[Mono-devel-list] Compiler thoughts, 2

Thu Mar 17 11:07:29 EST 2005

Hello Jb,

> There is a big loss of efforts in maintening multiple compilers. gmcs, 
> bmcs, jscript.net, etc. Can we not imagine some kind of library that 
> would be the kernel for each Mono compiler ? In my mind, this library 
> would rely on the Cecil library to emit assemblies. There is a plan to 
> write optimizers for CIL stream using Cecil. So we could have one code 
> base, producing optimized CIL stream, (ie like the C++/CLI does), that 
> compiler writer could use easily.

Cecil today is similar to Reflection.Emit;  Hopefully Cecil will not
have some of the most annoying limitations of Reflection.Emit

This topic is a recurrent one: why not write a library that all
compilers can reuse to minimize the compiler size?

I have had this discussion a number of times, so I will try to summarize
some of the aspects of it:

	* Compilers in the .NET world are only half-compilers, they take
	  an input language and have to produce CIL code, which is not
	  directly native code.  The translation of CIL to native code
	  happens in another place, something that traditional compilers
	  have had to address in the past.

	* What remains of a .NET compiler is fairly minimal: a 
	  tokenizer, a parser, an internal AST that matches the source
	  language, and a translation phase to CIL.

	  The parser, the tokenizer and the AST are likely going to be
	  intimately tied to the language being implemented, so sharing
	  there is almost minimal.

	* People have suggested introducing a new intermediate
	  representation between the AST and CIL, but there is no reason
	  to do so;  And nobody has shown that this would bring any
	  benefits, nor would it reduce the complexity of the compiler.

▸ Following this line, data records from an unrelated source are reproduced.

(** No step changes the settings of a cache. *)
Lemma kstep_settings io kd k cs k' cs' :
  kstep io kd k cs = Some (k', cs') -> c_settings <$> cs' = c_settings <$> cs.
Proof.
  unfold kstep, fail. intros E.
  repeat (case_match; simplify_eq/=); try reflexivity; try apply finish_all_settings.
  all: eapply insert_settings; [eassumption|].
  all: first [ eapply pull_settings; eassumption | eapply push_settings; eassumption ].
Qed.

(** Once every cache is finished, a task that has not settled can
    always step: pushes are refused, pulls answer at once. *)
Lemma kstep_all_finished io kd k cs :
  settled k = false -> (forall l c, cs !! l = Some c -> c_finished c = true) ->
  is_Some (kstep io kd k cs).
Proof.
  intros Hs Hf. unfold settled in Hs. unfold kstep.
  destruct (k_status k); try discriminate; [now eexists|].
  destruct kd; try (now eexists).
  all: destruct (k_out k) as [|[l b] rest].
  all: try (destruct (cs !! l) as [c|] eqn:Hl; [rewrite (push_after_finish c b (Hf l c Hl)); now eexists | now eexists]).
  all: destruct (k_phase k) as [p i|]; [|now eexists].
  all: destruct (io_in io p) as [l|]; [|now eexists].
  all: destruct (cs !! l) as [c|] eqn:Hl; [|now eexists].
  all: destruct (pull c i) eqn:P; [now eexists | exfalso; eapply pull_after_finish; [apply (Hf l c Hl) | exact P] |].
  all: case_match; now eexists.
Qed.

(** A task that cannot step while no cache is bounded is waiting on an
    open input cache. *)
Lemma kstep_blocked io kd k cs :
  settled k = false -> kstep io kd k cs = None ->
  (forall l c, cs !! l = Some c -> capacity_of (c_settings c) = None) ->
  exists p i l c, k_phase k = Pull p i /\ io_in io p = Some l /\ cs !! l = Some c /\ c_finished c = false.
Proof.
  intros Hs E Hu. unfold settled in Hs. unfold kstep in E.
  destruct (k_status k); try discriminate.
  destruct kd; try discriminate.
  all: destruct (k_out k) as [|[l b] rest].
  all: try (destruct (cs !! l) as [c|] eqn:Hl; [|discriminate];
            destruct (push c b) eqn:P; try discriminate;
            exfalso; eapply push_unbounded; [eapply Hu, Hl | exact P]).
  all: destruct (k_phase k) as [p i|]; [|discriminate].
  all: destruct (io_in io p) as [l|] eqn:Hio; [|discriminate].
  all: destruct (cs !! l) as [c|] eqn:Hl; [|discriminate].
  all: destruct (pull c i) eqn:P; try discriminate; try (case_match; discriminate).
  all: exists p, i, l, c; split; [reflexivity|]; split; [exact Hio|]; split; [exact Hl | eapply pull_wait_open, P].
Qed.

(** ** Which rows a task can emit

    A row typing gives every cache a predicate on its rows; [pin] reads
    it on the cache bound to an input port.  [produces kd Pin r]: the
    kernel class [kd] can emit [r] when its inputs carry rows satisfying
    [Pin]: the data of a source, a selected row, a projection, a pair of
    rows meeting the join condition, or an input row passed on in another
    order. *)

Definition pin (P : nat -> row -> Prop) (io : ports) (p : string) (r : row) : Prop :=
  match io_in io p with Some l => P l r | None => False end.

Definition produces (kd : kind) (Pin : string -> row -> Prop) (r : row) : Prop :=
  match kd with
  | GeneratorKernel n => r ∈ ev_generate n
  | FileReaderKernel ps => exists p, p ∈ ps /\ r ∈ ev_read p
  | FilterKernel e => Pin default_port r /\ ev_filter e r = true
  | ProjectKernel e => exists r', Pin default_port r' /\ r = ev_project e r'
  | JoinKernel e =>
      ev_join_ok e = true /\
      exists a b, Pin "input_a" a /\ Pin "input_b" b /\ ev_join e a b = true /\ r = a ++ b
  | SortKernel _ | SortAndSampleKernel _ | MergeStreamKernel _ _ => Pin default_port r
  | PartitionKernel _ _ => Pin "input_a" r
  | PrinterKernel | FailingKernel _ => False
  end.

(** The ports a task pulls from. *)
Definition phase_ok (kd : kind) (ph : phase) : Prop :=
  match ph with
  | Finishing => True
  | Pull p _ =>
      match kd with
      | JoinKernel e => p = "input_a" \/ (p = "input_b" /\ ev_join_ok e = true)
      | PartitionKernel _ _ => p = "input_a" \/ p = "input_b"
      | GeneratorKernel _ | FileReaderKernel _ => False
      | _ => p = default_port
      end
  end.

(** Every cache bound to an output port of the task accepts what the
    kernel can produce. *)
Definition emits_ok (P : nat -> row -> Prop) (io : ports) (kd : kind) : Prop :=
  forall p l r, l ∈ io_out io p -> produces kd (pin P io) r -> P l r.

(** The task's pending results and materialized inputs are well typed. *)
Definition task_rows_ok (P : nat -> row -> Prop) (io : ports) (kd : kind) (k : kstate) : Prop :=
  phase_ok kd (k_phase k) /\
  Forall (fun lb => rows_ok (P lb.1) lb.2) (k_out k) /\
  match kd with
  | JoinKernel _ => Forall (pin P io "input_a") (k_acc k)
  | SortKernel _ | SortAndSampleKernel _ | PrinterKernel => Forall (pin P io default_port) (k_acc k)
  | MergeStreamKernel _ _ => Forall (Forall (pin P io default_port)) (k_parts k)
  | _ => True
  end.

Definition caches_rows_ok (P : nat -> row -> Prop) (cs : list cache) : Prop :=
  forall l c, cs !! l = Some c -> cache_rows_ok (P l) c.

	  In addition, a new intermediate layer between the AST and the
	  CIL means that this layer would have to be prototyped and
	  tested with a number of compilers before we could consider it
	  ready for production and complete enough for production.

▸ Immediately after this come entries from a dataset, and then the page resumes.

(* ===== verification/Graph.v ===== *)
(** * The graph: builder, validation and execution (specification, sections 4.1, 5 and 7)

    [ral::cache::graph] is not among the repository's sources; it is
    modelled from the specification and from the way the graph tests
    use it.  [a >> b], [a["p"] >> b["q"]] and [link(a, b, settings)]
    describe an edge; [g += edge] is [connect], which refuses an unknown
    port name, a destination port already bound or a source port already
    bound ([TopologyError]: a cache is the sole input of its destination
    port and the sole output of its source port) and otherwise adds both kernels (once per kernel identity) and a link
    with a new cache.  [validate] checks that every input port is bound
    and that the links form a DAG (Kahn's algorithm).

    Execution is a step relation on the tasks of the kernels, the caches
    of the links and the failure the graph captured: one task makes one
    atomic step ([Kernel.kstep]), or the graph reacts to the first
    failed task by capturing its error and finishing every cache.
    [execute] runs one particular interleaving: always the first task
    that can step. *)

From stdpp Require Import base list strings sets relations.
From Stdlib Require Import ZArith Lia.
From S2P Require Import Prelude CacheMachine Context Kernel.

Module Graph.
Import CacheMachine Context Kernel.

(** A graph operation that may throw. *)
Inductive result (A : Type) : Type := Ok (a : A) | Err (e : GraphError).
Arguments Ok {A} a.
Arguments Err {A} e.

	  Keeping in mind that such new intermediate representation is
	  of dubious use.

	* If such a library existed, it also means that all the
	  compilers consuming it during the development process would
	  have to be synchronized to it: and making changes to the
	  library would probably break more than one compiler.

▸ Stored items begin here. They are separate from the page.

(** * DrawingBoard: a shallow embedding of [src/main.js]

    The development follows the class [DrawingBoard]: JavaScript values and
    numbers first, then the pure helpers ([_getLawfulRotateAngle],
    [_getLawfulMaxRevokeSteps]), the event table and its filters, the board
    record with the canvas it draws on, and the public operations as
    functions from board to board.  The theorems come last. *)

From Stdlib Require Import QArith Qround Qabs ZArith Lia Lqa.
From stdpp Require Import gmap strings list.

Local Open Scope Z_scope.

(** ** JavaScript numbers

    A number is [NaN], an infinity, or a finite value.  Finite values are
    exact rationals kept in lowest terms, so that two equal numbers are the
    same term; rounding of binary64 and the sign of zero are not
    represented. *)

Inductive JsNum : Type :=
| NaN
| Inf (neg : bool)
| Fin (q : Q).

Definition fin (q : Q) : JsNum := Fin (Qred q).

Definition num (z : Z) : JsNum := Fin (inject_Z z).

Definition Qltb (a b : Q) : bool := negb (Qle_bool b a).

Definition Qneg (q : Q) : bool := Qltb q 0.

(** Rounding towards zero, as the quotient of [%] does. *)
Definition Qtrunc (q : Q) : Z :=
  if Qle_bool 0 q then Qfloor q else Qceiling q.

Definition num_isNaN (n : JsNum) : bool :=
  match n with NaN => true | _ => false end.

Definition num_isFinite (n : JsNum) : bool :=
  match n with Fin _ => true | _ => false end.

(** [a < b]; any comparison with [NaN] is false. *)
Definition num_lt (a b : JsNum) : bool :=
  match a, b with
  | NaN, _ | _, NaN => false
  | Inf na, Inf nb => na && negb nb
  | Inf na, Fin _ => na
  | Fin _, Inf nb => negb nb
  | Fin x, Fin y => Qltb x y
  end.

(** [a <= b]. *)
Definition num_le (a b : JsNum) : bool :=
  match a, b with
  | NaN, _ | _, NaN => false
  | Inf na, Inf nb => na || negb nb
  | Inf na, Fin _ => na
  | Fin _, Inf nb => negb nb
  | Fin x, Fin y => Qle_bool x y
  end.

Definition num_gt (a b : JsNum) : bool := num_lt b a.

Definition num_ge (a b : JsNum) : bool := num_le b a.

(** [a === b] on numbers. *)
Definition num_eq (a b : JsNum) : bool :=
  match a, b with
  | Inf na, Inf nb => eqb na nb
  | Fin x, Fin y => Qeq_bool x y
  | _, _ => false
  end.

Definition num_opp (a : JsNum) : JsNum :=
  match a with
  | NaN => NaN
  | Inf n => Inf (negb n)
  | Fin x => fin (- x)
  end.

Definition num_add (a b : JsNum) : JsNum :=
  match a, b with
  | NaN, _ | _, NaN => NaN
  | Inf na, Inf nb => if eqb na nb then Inf na else NaN
  | Inf na, Fin _ => Inf na
  | Fin _, Inf nb => Inf nb
  | Fin x, Fin y => fin (x + y)
  end.

Definition num_sub (a b : JsNum) : JsNum := num_add a (num_opp b).

Definition num_mul (a b : JsNum) : JsNum :=
  match a, b with
  | NaN, _ | _, NaN => NaN
  | Inf na, Inf nb => Inf (xorb na nb)
  | Inf na, Fin y => if Qeq_bool y 0 then NaN else Inf (xorb na (Qneg y))
  | Fin x, Inf nb => if Qeq_bool x 0 then NaN else Inf (xorb (Qneg x) nb)
  | Fin x, Fin y => fin (x * y)
  end.

Definition num_div (a b : JsNum) : JsNum :=
  match a, b with
  | NaN, _ | _, NaN => NaN
  | Inf _, Inf _ => NaN
  | Inf na, Fin y => Inf (xorb na (Qneg y))
  | Fin _, Inf _ => num 0
  | Fin x, Fin y =>
      if Qeq_bool y 0
      then (if Qeq_bool x 0 then NaN else Inf (Qneg x))
      else fin (x / y)
  end.

(** The remainder operator [%]: the result has the sign of the dividend. *)
Definition num_rem (a b : JsNum) : JsNum :=
  match a, b with
  | NaN, _ | _, NaN => NaN
  | Inf _, _ => NaN
  | Fin x, Inf _ => Fin x
  | Fin x, Fin y =>
      if Qeq_bool y 0 then NaN
      else fin (x - y * inject_Z (Qtrunc (x / y)))
  end.

Definition num_floor (a : JsNum) : JsNum :=
  match a with
  | Fin x => num (Qfloor x)
  | _ => a
  end.

Definition num_ceil (a : JsNum) : JsNum :=
  match a with
  | Fin x => num (Qceiling x)
  | _ => a
  end.

Definition num_abs (a : JsNum) : JsNum :=
  match a with
  | NaN => NaN
  | Inf _ => Inf false
  | Fin x => fin (Qabs x)
  end.

(** ** JavaScript values *)

(** The five handlers that [_init] binds to the instance.  Each [bind]
    makes a new function, so a bound handler carries the number of the
    [_init] that made it. *)
Inductive Handler : Type :=
| HStart | HMove | HEnd | HLeave | HCancel.

Inductive FunRef : Type :=
| Bound (gen : nat) (h : Handler)
| UserFn (id : nat).

Inductive JsVal : Type :=
| VUndefined
| VNull
| VBool (b : bool)
| VNum (n : JsNum)
| VStr (s : string)
| VFun (f : FunRef)
| VObj (o : nat).

Definition typeof (v : JsVal) : string :=
  match v with
  | VUndefined => "undefined"
  | VNull => "object"
  | VBool _ => "boolean"
  | VNum _ => "number"
  | VStr _ => "string"
  | VFun _ => "function"
  | VObj _ => "object"
  end.

(** ToBoolean. *)
Definition truthy (v : JsVal) : bool :=
  match v with
  | VUndefined | VNull => false
  | VBool b => b
  | VNum NaN => false
  | VNum (Inf _) => true
  | VNum (Fin q) => negb (Qeq_bool q 0)
  | VStr s => negb (String.eqb s EmptyString)
  | VFun _ | VObj _ => true
  end.

(** [v == null]. *)
Definition nullish (v : JsVal) : bool :=
  match v with VUndefined | VNull => true | _ => false end.

Definition handler_eqb (h k : Handler) : bool :=
  match h, k with
  | HStart, HStart | HMove, HMove | HEnd, HEnd | HLeave, HLeave
  | HCancel, HCancel => true
  | _, _ => false
  end.

Definition fun_eqb (f g : FunRef) : bool :=
  match f, g with
  | Bound i h, Bound j k => Nat.eqb i j && handler_eqb h k
  | UserFn i, UserFn j => Nat.eqb i j
  | _, _ => false
  end.

(** [a === b]. *)
Definition strict_eq (a b : JsVal) : bool :=
  match a, b with
  | VUndefined, VUndefined | VNull, VNull => true
  | VBool x, VBool y => eqb x y
  | VNum x, VNum y => num_eq x y
  | VStr x, VStr y => String.eqb x y
  | VFun f, VFun g => fun_eqb f g
  | VObj x, VObj y => Nat.eqb x y
  | _, _ => false
  end.

(** [arr.includes(v)]: SameValueZero, which differs from [===] on [NaN]. *)
Definition same_value_zero (a b : JsVal) : bool :=
  match a, b with
  | VNum NaN, VNum NaN => true
  | _, _ => strict_eq a b
  end.

Definition includes (arr : list JsVal) (v : JsVal) : bool :=
  existsb (same_value_zero v) arr.

(** [a || b] on values. *)
Definition js_or (a b : JsVal) : JsVal := if truthy a then a else b.

(** A parameter with a default: the default applies to [undefined] only. *)
Definition default_arg (v d : JsVal) : JsVal :=
  match v with VUndefined => d | _ => v end.

(** What the host converts without help from the source: strings and opaque
    objects to numbers. *)
Class Host : Type := {
  StringToNumber : string -> JsNum;
  ObjectToNumber : nat -> JsNum
}.

Definition ToNumber `{Host} (v : JsVal) : JsNum :=
  match v with
  | VUndefined => NaN
  | VNull => num 0
  | VBool true => num 1
  | VBool false => num 0
  | VNum n => n
  | VStr s => StringToNumber s
  | VFun _ => NaN
  | VObj o => ObjectToNumber o
  end.

(** ** Pure helpers of the board *)

(** [_getLawfulRotateAngle(angle)].  The first line returns [undefined]
    unless [typeof angle === 'number'] and [angle] is not [NaN]. *)
Definition _getLawfulRotateAngle (angle : JsVal) : option JsNum :=
  match angle with
  | VNum a =>
      if num_isNaN a then None
      else
        let tempAngle := num_rem a (num 360) in
        let newAngle :=
          if num_lt tempAngle (num 0) then num_add tempAngle (num 360)
          else tempAngle in
        let roundAngle :=
          if num_ge (num_rem newAngle (num 90)) (num 45)
          then num_rem (num_mul (num_ceil (num_div newAngle (num 90))) (num 90)) (num 360)
          else num_rem (num_mul (num_floor (num_div newAngle (num 90))) (num 90)) (num 360) in
        Some (num_abs roundAngle)
  | _ => None
  end.

(** The last step of the rounding, for a number of quarter turns. *)
Definition quarter_turns (k : Z) : JsNum :=
  num_abs (num_rem (num_mul (num k) (num 90)) (num 360)).

(** [_getLawfulMaxRevokeSteps(steps)].  For a value that is not a number the
    test [typeof steps !== 'number'] holds, so the disjunction is true
    whatever [steps <= 0] converts to; for a number the two remaining tests
    are [steps <= 0] and [isNaN(steps)]. *)
Definition LIMIT_MAX_REVOKE_STEPS : JsNum := num 50.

	  It is of course possible to do this, but with a vastly
	  under-staffed effort (we still do not have production
	  compilers for JScript, VB.NET nor C++, and none of those
	  compilers would benefit from this library) it seems unclear
	  why we would take into another task.

	* Maintenance of a library with a solid, stable API will take a
	  long time to develop.  

	  Not only this, but the resources that need to be committed to
	  develop a stable API are fairly large and the burden imposed
	  on the implementors of the compilers and the library will take
	  a large toll.

And the most important point, I think is:

	* Many compiler authors will want to write their compiler in 
	  their own language, as their own test of completeness and as
	  their own way of dogfooding the compiler which would make the
	  sharing of anything above (parser, tokenizer) almost minimal.

Now, I believe that it would be nice to build a higher-level abstraction
than CIL on top of Cecil for the purpose of doing the same kind of
decoding that the JIT compiler does, and to find the higher level
constructions of a program from the CIL stream: basic blocks, trees of
statements, the DU/UD relations and other bits that might be used for an
optimizer.

Such representation could be used by an optimizer to improve the output
produced by standard CIL compilers, removing the burden from normal
compilers to implement very complicated optimizations. 

> We can go even further, I think about the lexing/parsing, I would love 
> to write a fully object oriented lexer/parser. The compiler writer could 
> feed the library, telling it what are the primitives of its language, 
> and giving it its implementation of statements, using a pure object 
> model. This would obviously be slowler than a jay approach, but this 
> could simply lots of things.
> 
> What do you think about that ?

As for parsing and lexing: the options are infinite here, and the
standard practice of using generators or hand-tuned parsers and lexers
is not only fairly common, but has been tuned extensively.

Adding abstractions like the one your describe and trying to evolve it
to match all the possible languages in the world is in my opinion not
going to produce any results.  The worst problem with this approach is
that you would have to cater to new compiler writers, because existing
compilers are unlikely going to switch, and you do not know what these
new compilers might want to do.

Not only this, but a language designer wants to have flexibility,
flexibility that he can gain by writing a manual parser/tokenizer or
using a code generator, some of which are very advanced and embody many
man years of research and development.  Making people use and learn a
new abstraction is just getting in the way of innovation.

My opinion is that the compiler problem is very well understood today,
compilers are not hard to write, but they are not small projects: they
are like a marathon.  

Miguel.